Hay un argumento contra el status científico del psicoanálisis, aducido a menudo por filósofos de la ciencia como Karl Popper, que creo se equivoca y no debería ser tomado en serio. Popper proponía distinguir entre ciencia y pseudo-ciencia en términos de su criterio de «falseabilidad»; en otras palabras, la ciencia es definida en términos de su capacidad para formular hipótesis compro­bables que pueden ser falsificadas por los experimentos o la observación. Popper cita como ejemplos de pseudociencias el psicoanálisis, el marxismo y la astrología, y argumenta que ninguna de ellas ha podido presentar hipótesis comprobables. Hay, ciertamente, muchas dificultades en presentar buenas pruebas de las teorías en cuestión, pero no son mayores que las que se podrían usar para encontrar experimentos que demostraran la exactitud de la teoría de la relatividad de Einstein. Nadie que esté familiarizado con el psi­coanálisis, el marxismo o la astrología puede poner en duda de que los tres hacen aserciones y predicciones que pueden ser experimentalmente comprobadas, y yo demostraré, en posteriores capítulos que, por lo que se refiere al psicoanálisis, por lo menos, la objeción de Popper no sirve. También demostraré que cuando las teorías freudianas son sometidas a tests experimentales o de observación, los resultados no las corroboran; no pasan el examen. Claramente, pues, esas teorías son falseables, y si tal fuera, en verdad, el crite­rio adecuado para discernir entre una ciencia y una pseudociencia, entonces el psicoanálisis, indudablemente, debiera ser considerado una ciencia. Modernos filósofos de la ciencia, como Adolf Gruenbaum, han aludido a la irrelevancia del criterio de Popper con respecto al psicoanálisis, y han sugerido que las insuficiencias lógicas de la teoría de Freud y su incapacidad para generar el respaldo de los hechos, son razones mucho más convincentes para considerar el psicoanálisis como una pseudo-ciencia más que como una ciencia.

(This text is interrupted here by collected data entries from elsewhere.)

(* ===== verification/Conformance.v ===== *)
(** * The conformance suite: danos-test conformance_cases.c, conformance_runner.c

    The cases run one after the other on the transaction manager, the object
    store and the backend registry of one process.  What the environment
    answers to a case's first and second transaction is its argument.  The
    lines printed are left out. *)

From stdpp Require Import base decidable list numbers gmap strings.
From Stdlib Require Import ZArith Lia.
From S2P Require Import Prelude Dpa Backends ObjectStore Wal EventBus Registry Persist DpaObjects Transaction.
From S2P Require Import CStr ModelRoutes.

Record conf_world := mk_conf { cf_tx : tx_world; cf_core : core; cf_backends : registry }.

Definition with_tx (t : tx_world) (w : conf_world) : conf_world := mk_conf t (cf_core w) (cf_backends w).

Definition case_env : Type := tx_env * tx_env.

Definition conf_kDefaultTimeouts : danos_tx_timeouts := mk_timeouts 100 500 1000.

Definition conf_begin (e : tx_env) (who : string) (t : tx_world) : danos_status * option danos_tx * tx_world :=
  danos_tx_begin (te_mem_mgr e) (te_mem_rec e) (te_now e) (Some tx_zero) (Some who) (Some conf_kDefaultTimeouts) t.

Definition failed (st : danos_status) : bool := negb (bool_decide (st = DANOS_OK)).

(** ** Transactions *)

Definition conf_tx_lifecycle (e : case_env) (w : conf_world) : Z * conf_world :=
  let '(st, tx, t) := conf_begin e.1 "conformance" (cf_tx w) in
  if failed st then (1, with_tx t w) else
  if from_option tx_id 0 tx =? 0 then (2, with_tx t w) else
  let '(st, tx, t) := danos_tx_prepare tx t in
  if failed st then (3, with_tx t w) else
  let '(st, tx, t) := danos_tx_validate tx t in
  if failed st then (4, with_tx t w) else
  let '(st, tx, t) := danos_tx_commit (te_locked e.1) tx t in
  if failed st then (5, with_tx t w) else
  let '(_, tx, t) := danos_tx_verify tx t in
  let state := (danos_tx_get_state tx).2 in
  if negb (bool_decide (state = Some DANOS_TX_DONE)) && negb (bool_decide (state = Some DANOS_TX_VERIFY))
  then (6, with_tx t w) else (0, with_tx t w).

Definition conf_tx_concurrent (e : case_env) (w : conf_world) : Z * conf_world :=
  let '(st, tx1, t) := conf_begin e.1 "conf-1" (cf_tx w) in
  if failed st then (1, with_tx t w) else
  let '(st, tx2, t) := conf_begin e.2 "conf-2" t in
  if failed st then (2, with_tx t w) else
  let '(st, tx1, t) := danos_tx_abort tx1 t in
  if failed st then (3, with_tx t w) else
  let '(st, tx2, t) := danos_tx_prepare tx2 t in
  if failed st then (4, with_tx t w) else
  let '(st, tx2, t) := danos_tx_validate tx2 t in
  if failed st then (5, with_tx t w) else
  let '(st, tx2, t) := danos_tx_commit (te_locked e.2) tx2 t in
  if failed st then (6, with_tx t w) else
  let '(st, tx2, t) := danos_tx_verify tx2 t in
  if failed st then (7, with_tx t w) else (0, with_tx t w).

(** ** Objects *)

(** The body the object cases share: begin, one create whose status is not
    looked at, commit. *)
Definition conf_crud (create : core -> danos_status * core) (e : case_env) (w : conf_world) : Z * conf_world :=
  let '(st, tx, t) := conf_begin e.1 "conf" (cf_tx w) in
  if failed st then (1, with_tx t w) else
  let c := (create (cf_core w)).2 in
  let '(_, _, t) := danos_tx_commit (te_locked e.1) tx t in
  (0, mk_conf t c (cf_backends w)).

(** [strncpy] into a zeroed array of 64 characters. *)
Definition name_64 (s : string) : bytes := lit s ++ zeros (64 - String.length s).

Definition conf_iface : danos_iface :=
  mk_iface 1 (name_64 "eth0") DANOS_IF_TYPE_PHYS 1500 (zeros 6) true false 0 0 0 (mk_ip_prefix ip_addr_zero 0) (mk_ip_prefix ip_addr_zero 0).
Definition conf_vrf : danos_vrf := mk_vrf 100 (name_64 "VRF100") true false.
Definition conf_route : danos_route :=
  mk_route 0 (mk_ip_prefix (mk_ip_addr DANOS_AF_IPV4 (zeros 12 ++ [10; 0; 0; 0])) 24) DANOS_ROUTE_PROTO_STATIC 1 0 0 0.
Definition conf_nh : danos_nexthop := mk_nexthop 1 (mk_ip_addr DANOS_AF_IPV4 (zeros 15 ++ [1])) 1 1 0 0 [0; 0; 0].
Definition conf_nhgroup : danos_nhgroup := mk_nhgroup 1 2 ([1; 2] ++ replicate 62 0) 0.
Definition conf_acl : danos_acl_table := mk_acl_table 1 (name_64 "ACL1") 0 true.
Definition conf_qos : danos_qos_policy := mk_qos_policy 1 (name_64 "POLICE1") 100000000 12500000 0 0 0 0 0.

Las críticas hechas a Freud se extienden, por supuesto, y en términos aún más severos, a sus muchos discípulos, como Jung y Adler, que se separaron de él y se «instalaron» por su cuenta. La mayoría de ellos, de hecho, abandonó la pretensión freudiana del rigor científico y el determinismo y se acogió, como Jung, a un franco misticismo. En este libro, empero, me he concentrado principalmente en Freud y sus enseñanzas.